Take care of every bill related to the miscarriage. Handle everything yourself or ask a relative for help. Your wife is in no condition to stress over bills, insurance, and other concerns.

Speak carefully

Avoid using words like "fetus." For a woman who has just lost her child, she has miscarried her baby, not a fetus.

Say goodbye

Do what you need to in order to say goodbye. Writing a note and throwing it into a river, lighting a candle, or writing a message in a balloon and letting it go are all ways to say goodbye. These rituals can help you close this chapter of your life and move on.

Be affectionate

....but give her space. She needs time to cry, wrap her head around what happened, and figure out what to do next. Reminders like, "I love you", "I am here for you", and "together we will overcome this" help her know you support her. Together, you really can overcome whatever life throws at you.

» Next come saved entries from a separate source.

Lemma generateLegend_static_witness :
  exists text,
    forall (p : Plugin) (ces : ConfigEmojis) (ignored : list string)
           (url : option string),
      @generateLegend exampleLegendImports
        [(NAME, true); (FIXABLE, true); (CONFIGS, false); (DEPRECATED, true)]
        p ces ignored url
      = Ok text.
Proof.
  apply (@generateLegend_static exampleLegendImports
           [(NAME, true); (FIXABLE, true); (CONFIGS, false); (DEPRECATED, true)]).
  repeat (constructor;
          [simpl; intros Henabled; try discriminate Henabled;
           split; discriminate|]).
  constructor.
Defined.
(** ** Dilation of marked rectangles *)

Lemma offsets_5x5 d1 d2 :
  (d1, d2) ∈ Cv2.kernel_offsets (Np.ones 5 5)
  <-> -2 <= d1 <= 2 /\ -2 <= d2 <= 2.
Proof.
  set (offsets := Cv2.kernel_offsets (Np.ones 5 5)).
  vm_compute in offsets. subst offsets. split.
  - intros H.
    repeat (apply elem_of_cons in H as [H|H]; [injection H as -> ->; lia|]).
    by apply elem_of_nil in H.
  - intros [H1 H2].
    assert (d1 = -2 \/ d1 = -1 \/ d1 = 0 \/ d1 = 1 \/ d1 = 2) as Hd1 by lia.
    assert (d2 = -2 \/ d2 = -1 \/ d2 = 0 \/ d2 = 1 \/ d2 = 2) as Hd2 by lia.
    destruct Hd1 as [->|[->|[->|[->| ->]]]];
      destruct Hd2 as [->|[->|[->|[->| ->]]]];
      repeat constructor.
Qed.

Lemma fold_left_max_marks (xs : list Z) :
  Forall (fun x => x = 0 \/ x = 255) xs ->
  fold_left Z.max xs 0 = if bool_decide (255 ∈ xs) then 255 else 0.
Proof.
  intros Hxs. destruct (fold_left_max_spec xs 0) as [Hin Hub].
  rewrite Forall_forall in Hxs.
  assert (fold_left Z.max xs 0 = 0
          \/ (fold_left Z.max xs 0 = 255 /\ 255 ∈ xs)) as Hm.
  { apply elem_of_cons in Hin as [Hin|Hin]; [by left|].
    destruct (Hxs _ Hin) as [H0|H255]; [by left|].
    right. split; [done|]. by rewrite <- H255. }
  case_bool_decide as H255.
  - assert (255 <= fold_left Z.max xs 0) by (apply Hub; by right).
    destruct Hm as [Hm|[Hm _]]; lia.
  - destruct Hm as [Hm|[_ Hm]]; done.
Qed.

(** A grown rectangle lies in the frame. *)
Lemma in_grown_range pad width height r c z :
  in_grown pad width height r c z = true ->
  0 <= r < height /\ 0 <= c < width.
Proof.
  unfold in_grown. destruct (zone_coords z) as [[[x1 y1] x2] y2].
  rewrite !andb_true_iff, !Z.leb_le, !Z.ltb_lt. lia.
Qed.

Lemma existsb_in_grown_range pad width height r c zones :
  existsb (in_grown pad width height r c) zones = true ->
  0 <= r < height /\ 0 <= c < width.
Proof.
  intros H. apply existsb_exists in H as (z & _ & Hz).
  by apply in_grown_range in Hz.
Qed.

(** Reading a marked raster at any position, inside the frame or not. *)
Lemma marks_at pad width height zones (m : list (list Z)) r c :
  marks pad width height zones m ->
  Np.at_ m r c = if existsb (in_grown pad width height r c) zones then 255 else 0.
Proof.
  intros [Hshape Hentries].
  destruct (decide (0 <= r < height /\ 0 <= c < width)) as [Hin|Hout].
  - replace r with (Z.of_nat (Z.to_nat r)) by lia.
    replace c with (Z.of_nat (Z.to_nat c)) by lia.
    rewrite at_entry, Hentries by lia. done.
  - destruct (existsb _ zones) eqn:Hex.
    { apply existsb_in_grown_range in Hex. lia. }
    unfold Np.at_. destruct ((r <? 0) || (c <? 0)) eqn:Hneg; [done|].
    apply orb_false_iff in Hneg as [Hr Hc].
    apply Z.ltb_ge in Hr, Hc.
    change (default 0 (entry m (Z.to_nat r) (Z.to_nat c)) = 0).
    destruct (entry m (Z.to_nat r) (Z.to_nat c)) as [p|] eqn:He; [|done].
    apply (entry_bounds _ _ _ _ _ _ Hshape) in He. lia.
Qed.

(** Moving by at most 2 from a grown rectangle stays in the rectangle grown
    by 2 more, inside the frame. *)
Lemma in_grown_near pad width height r c d1 d2 z :
  -2 <= d1 <= 2 -> -2 <= d2 <= 2 ->
  0 <= r < height -> 0 <= c < width ->
  in_grown pad width height (r + d1) (c + d2) z = true ->
  in_grown (pad + 2) width height r c z = true.
Proof.
  unfold in_grown. destruct (zone_coords z) as [[[x1 y1] x2] y2].
  rewrite !andb_true_iff, !Z.leb_le, !Z.ltb_lt. lia.
Qed.

(** And every position of the rectangle grown by 2 more is within 2 of the
    grown rectangle. *)
Lemma in_grown_reach pad width height r c z :
  0 <= pad -> zone_ok width height z ->
  in_grown (pad + 2) width height r c z = true ->
  exists d1 d2, -2 <= d1 <= 2 /\ -2 <= d2 <= 2 /\
    in_grown pad width height (r + d1) (c + d2) z = true.
Proof.
  unfold in_grown, zone_ok. destruct (zone_coords z) as [[[x1 y1] x2] y2].
  rewrite !andb_true_iff, !Z.leb_le, !Z.ltb_lt. intros Hpad Hok Hin.
  exists (Z.max (Z.max 0 (y1 - pad)) (Z.min r (Z.min height (y2 + pad) - 1)) - r),
         (Z.max (Z.max 0 (x1 - pad)) (Z.min c (Z.min width (x2 + pad) - 1)) - c).
  rewrite !andb_true_iff, !Z.leb_le, !Z.ltb_lt. lia.
Qed.

(** One 5x5 pass grows every marked rectangle by 2 pixels. *)
Lemma dilate_once_marks pad width height zones (m : list (list Z)) :
  0 <= pad -> Forall (zone_ok width height) zones ->
  marks pad width height zones m ->
  marks (pad + 2) width height zones
        (Cv2.dilate_once (Cv2.kernel_offsets (Np.ones 5 5)) m).
Proof.
  intros Hpad Hok Hm. pose proof Hm as [Hshape Hentries].
  split; [by apply dilate_once_shape|].
  intros r c Hr Hc. rewrite dilate_once_entry.
  destruct (has_shape_entry m _ _ r c Hshape Hr Hc) as [p ->].
  cbn [fmap option_fmap option_map]. f_equal.
  rewrite fold_left_max_marks.
  - destruct (existsb (in_grown (pad + 2) width height _ _) zones) eqn:Hex.
    + rewrite bool_decide_eq_true_2; [done|].
      apply existsb_exists in Hex as (z & Hz & Hin).
      rewrite Forall_forall in Hok. apply list_elem_of_In in Hz.
      destruct (in_grown_reach pad width height _ _ z Hpad (Hok _ Hz) Hin)
        as (d1 & d2 & Hd1 & Hd2 & Hnear).
      apply list_elem_of_fmap. exists (d1, d2). split; [|by apply offsets_5x5].
      cbn. rewrite (marks_at pad width height zones) by done.
      assert (existsb (in_grown pad width height (Z.of_nat r + d1) (Z.of_nat c + d2))
                      zones = true) as ->; [|done].
      apply existsb_exists. exists z. split; [by apply list_elem_of_In | done].
    + rewrite bool_decide_eq_false_2; [done|]. intros Hin.
      apply list_elem_of_fmap in Hin as ([d1 d2] & Hval & Hd).
      apply offsets_5x5 in Hd as [Hd1 Hd2]. cbn in Hval.
      rewrite (marks_at pad width height zones) in Hval by done.
      destruct (existsb (in_grown pad width height _ _) zones) eqn:Hex'; [|done].
      apply existsb_exists in Hex' as (z & Hz & Hnear).
      apply in_grown_near in Hnear; [|lia..].
      assert (existsb (in_grown (pad + 2) width height (Z.of_nat r) (Z.of_nat c))
                      zones = true) as Hyes
        by (apply existsb_exists; eauto).
      congruence.
  - apply Forall_forall. intros x Hx.
    apply list_elem_of_fmap in Hx as (d & -> & _).
    rewrite (marks_at pad width height zones) by done.
    destruct (existsb _ zones); auto.
Qed.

Having a miscarriage is one of the most painful events a woman can experience. There are no words to describe the hurt, the anger and disappointment. It is no one's responsibility to judge a woman who has lost a child.

With my own miscarriage, this quote by Zoe Clark-Coates helped me a lot: "If you have held a child in your womb, you are a mother, and I can't think of anyone who deserves that accolade, more than those who have had to give their child back".

Ultimately, patience, love, and understanding are key to help her to recover and feel like herself again.